I am just curious who are these people in the Claremont 400. And what makes them think, only they know what is good for our city. If you have some time down the road, I would appreciate some comments about this. Thanks.

Dear Reader, we believe "Claremont 400" is a reference to the term "The Four Hundred," coined in 1892 by New York socialite Ward McAllister, who said that that was about the total number of people in New York who really mattered.

There aren't really 400 in Claremont. Who knows what the exact number is? There's no precise way of defining if one fits in this social club or not. One has to simply follow events and piece things together.

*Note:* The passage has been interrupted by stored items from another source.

(* ===== verification/NVMInv.v ===== *)
(** The invariant of the NVM interface: the counters of the reads, the two queues of
    completions and their events stay in step, and no operation faults; and what a read
    issued from the wrong queue does. *)
From S2P Require Import Prelude CmdBus Packet Dram DramTiming NVM.
From stdpp Require Import sorting.
Open Scope Z_scope.
Import DRAMInterface NVMInterface Timing.

Module NVMInv.

(** ** The earliest of a queue of ticks *)

Definition mn (l : list Z) : Z := foldr Z.min MaxTick l.
(** The event of a queue: scheduled at its earliest tick. *)
Definition event_of (l : list Z) : event := match l with [] => None | _ => Some (mn l) end.

Lemma mn_app l x : x <= MaxTick -> mn (l ++ [x]) = Z.min (mn l) x.
Proof. intros Hx. induction l as [|y l IH]; unfold mn in *; cbn in *; [lia|]. rewrite IH. lia. Qed.
Lemma mn_lower l c : c <= MaxTick -> Forall (fun x => c <= x) l -> c <= mn l.
Proof. intros Hc H. induction H as [|x l Hx _ IH]; unfold mn in *; cbn; lia. Qed.
Lemma mn_elem l x : In x l -> mn l <= x.
Proof. induction l as [|y l IH]; [done|]. unfold mn in *. cbn. intros [-> | Hx%IH]; lia. Qed.
Lemma mn_perm l l' : l ≡ₚ l' -> mn l = mn l'.
Proof. intros H. induction H; unfold mn in *; cbn in *; lia. Qed.
Lemma mn_sorted x l : StronglySorted Z.le (x :: l) -> x <= MaxTick -> mn (x :: l) = x.
Proof.
  intros H Hx. apply StronglySorted_inv in H as [_ Hl]. pose proof (mn_lower l x Hx Hl). unfold mn in *. cbn. lia.
Qed.
Lemma event_of_app l x : x <= MaxTick -> event_of (l ++ [x]) = Some (Z.min (mn l) x).
Proof. intros Hx. rewrite <- mn_app by done. by destruct l. Qed.

(** Without the element at [k]. *)
Definition without (k : nat) (l : list Z) : list Z := take k l ++ drop (S k) l.
Lemma without_app k l x : (k < length l)%nat -> without k (l ++ [x]) = without k l ++ [x].
Proof. intros Hk. unfold without. rewrite take_app_le, drop_app_le, app_assoc by lia. done. Qed.
Lemma without_last l x : without (length l) (l ++ [x]) = l.
Proof. unfold without. rewrite take_app_length, drop_ge, app_nil_r; [done|]. rewrite length_app. cbn. lia. Qed.
Lemma without_incl k l x : In x (without k l) -> In x l.
Proof.
  unfold without. intros [H|H]%in_app_iff; rewrite <- (take_drop k l); apply in_app_iff; [by left|right].
  rewrite <- (Nat.add_1_r k), <- drop_drop in H. rewrite <- (take_drop 1 (drop k l)). apply in_app_iff. by right.
Qed.
Lemma zlen_without k l : (k < length l)%nat -> zlen (without k l) = zlen l - 1.
Proof. intros Hk. unfold without, zlen. rewrite length_app, length_take, length_drop. lia. Qed.

Lemma scan_ready_spec l pre (k : nat) : pre <> [] -> (k < length pre)%nat -> Forall (fun x => x < MaxTick) (pre ++ l) ->
  exists j : nat, (j < length (pre ++ l))%nat /\
    scan_ready l (zlen pre) (Z.of_nat k) (mn pre) (mn (without k pre)) =
      (Z.of_nat j, mn (pre ++ l), mn (without j (pre ++ l))).
Proof.
  revert pre k. induction l as [|x l IH]; intros pre k Hne Hk Hl; cbn [scan_ready].
  { exists k. rewrite app_nil_r. done. }
  pose proof Hl as Hx. rewrite List.Forall_app in Hx. destruct Hx as [Hp Hx%Forall_cons_1]. destruct Hx as [Hx _].
  assert (zlen pre + 1 = zlen (pre ++ [x])) as -> by (unfold zlen; rewrite length_app; cbn; lia).
  replace (pre ++ x :: l) with ((pre ++ [x]) ++ l) in * by (by rewrite <- app_assoc).
  pose proof (mn_app pre x ltac:(lia)) as Emn. assert (pre ++ [x] <> []) as Hne' by (by destruct pre).
  destruct (Z.ltb_spec x (mn pre)) as [Hlt|Hge].
  - assert (scan_ready l (zlen (pre ++ [x])) (zlen pre) x (mn pre) =
      scan_ready l (zlen (pre ++ [x])) (Z.of_nat (length pre)) (mn (pre ++ [x])) (mn (without (length pre) (pre ++ [x])))) as ->
      by (rewrite without_last; f_equal; lia).
    apply IH; [done|rewrite length_app; cbn; lia|done].
  - assert (k <> length pre) as Hkl by lia. pose proof (mn_app (without k pre) x ltac:(lia)) as Emn'.
    rewrite <- (without_app k pre x Hk) in Emn'.
    assert ((if (x <? mn (without k pre)) && negb (zlen pre =? Z.of_nat k)
             then scan_ready l (zlen (pre ++ [x])) (Z.of_nat k) (mn pre) x
             else scan_ready l (zlen (pre ++ [x])) (Z.of_nat k) (mn pre) (mn (without k pre))) =
            scan_ready l (zlen (pre ++ [x])) (Z.of_nat k) (mn (pre ++ [x])) (mn (without k (pre ++ [x])))) as ->.
    { unfold zlen at 1. destruct (Z.eqb_spec (Z.of_nat (length pre)) (Z.of_nat k)); [lia|]. cbn [negb].
      rewrite andb_true_r. destruct (Z.ltb_spec x (mn (without k pre))); f_equal; lia. }
    apply IH; [done|rewrite length_app; cbn; lia|done].
Qed.
(** The scan of the whole queue. *)
Lemma scan_ready_all x l : Forall (fun x => x < MaxTick) (x :: l) -> exists j : nat, (j < length (x :: l))%nat /\
  scan_ready (x :: l) 0 0 x MaxTick = (Z.of_nat j, mn (x :: l), mn (without j (x :: l))).
Proof.
  intros H. pose proof H as Hx%Forall_cons_1. destruct Hx as [Hx _].
  destruct (scan_ready_spec l [x] 0%nat ltac:(done) ltac:(cbn; lia) H) as (j & Hj & E). exists j. split; [done|].
  cbn [app] in *. rewrite <- E. cbn [scan_ready]. rewrite Z.ltb_irrefl. rewrite andb_false_r.
  assert (mn [x] = x) as -> by (unfold mn; cbn; lia). done.
Qed.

Origins: Former mayor Judy Wright has said in the past that one of the seminal events in the Claremont 400's history was the Claremont school board recall (around 1977--we will have to check to get more exact information). The recall was prompted by the community's negative reaction to a proposed school closure. It represented a sort of flexing of local political muscle, and the mailing and supporter lists from the recall formed the core of the 400's support in later city council and school board campaigns.

As this group came to control the city council, it also controlled the make-up of city commissions and stocked them with people loyal to the 400. Once Glenn Southard was hired as city manager in 1987, everything was in place for the political machine that would control all of the city's processes--a machine that was both judge and jury, stamping official decisions as fair and clean.

At the same time they controlled the official elected and appointed bodies, they also came to dominate groups like the League of Women Voters, the Claremont Community Foundation, the Claremont Chamber of Commerce, the Claremont Rotary, and the Claremont Kiwanis, Claremont Heritage and the Claremont Friends of the Library, to name a few.

Now, all of these groups accomplish many good things, and there are many good people affiliated with them who are not part of the 400 and who are simply trying to donate their time and money to good causes.

However, if you look at past council candidates and their resumes, you will invariably find they will have served on city commissions and will have belonged to several of the groups mentioned above.

So, let's take a look at 2005 candidate Ellen Taylor. Taylor's campaign resume listed the following:

  • League of Women Voters: past President
  • Chamber of Commerce: past president
  • Claremont Heritage, board member and past Vice President
  • City of Claremont Traffic and Transportation Commission: Chair for four years
  • Citizen's Committee for the General Plan
  • City of Claremont's Committee on Aging: Chair: Legal and Protective Services Sub-Committee
And there you have the prototypical Claremont 400 candidate.

You can also tell by looking at supporter lists who the 400 candidates are. (See our post from 2/28/07: "Today's Courier" for a similar analysis of supporter lists.) Going back through old Couriers, it's possible to see the supporter chain go from Ellen Taylor in 2005 to Linda Elderkin and Sam Pedroza in this election.

The Claremont 400, like the original New York Four Hundred, is all about status and hierarchy. It is the Great Chain of Being that organizes a social class that began as a force for good and slowly devolved over time until it became responsible for the city's dysfunction on all levels.

The time for accountability approaches. If not now, then tomorrow; if not tomorrow, then the day after.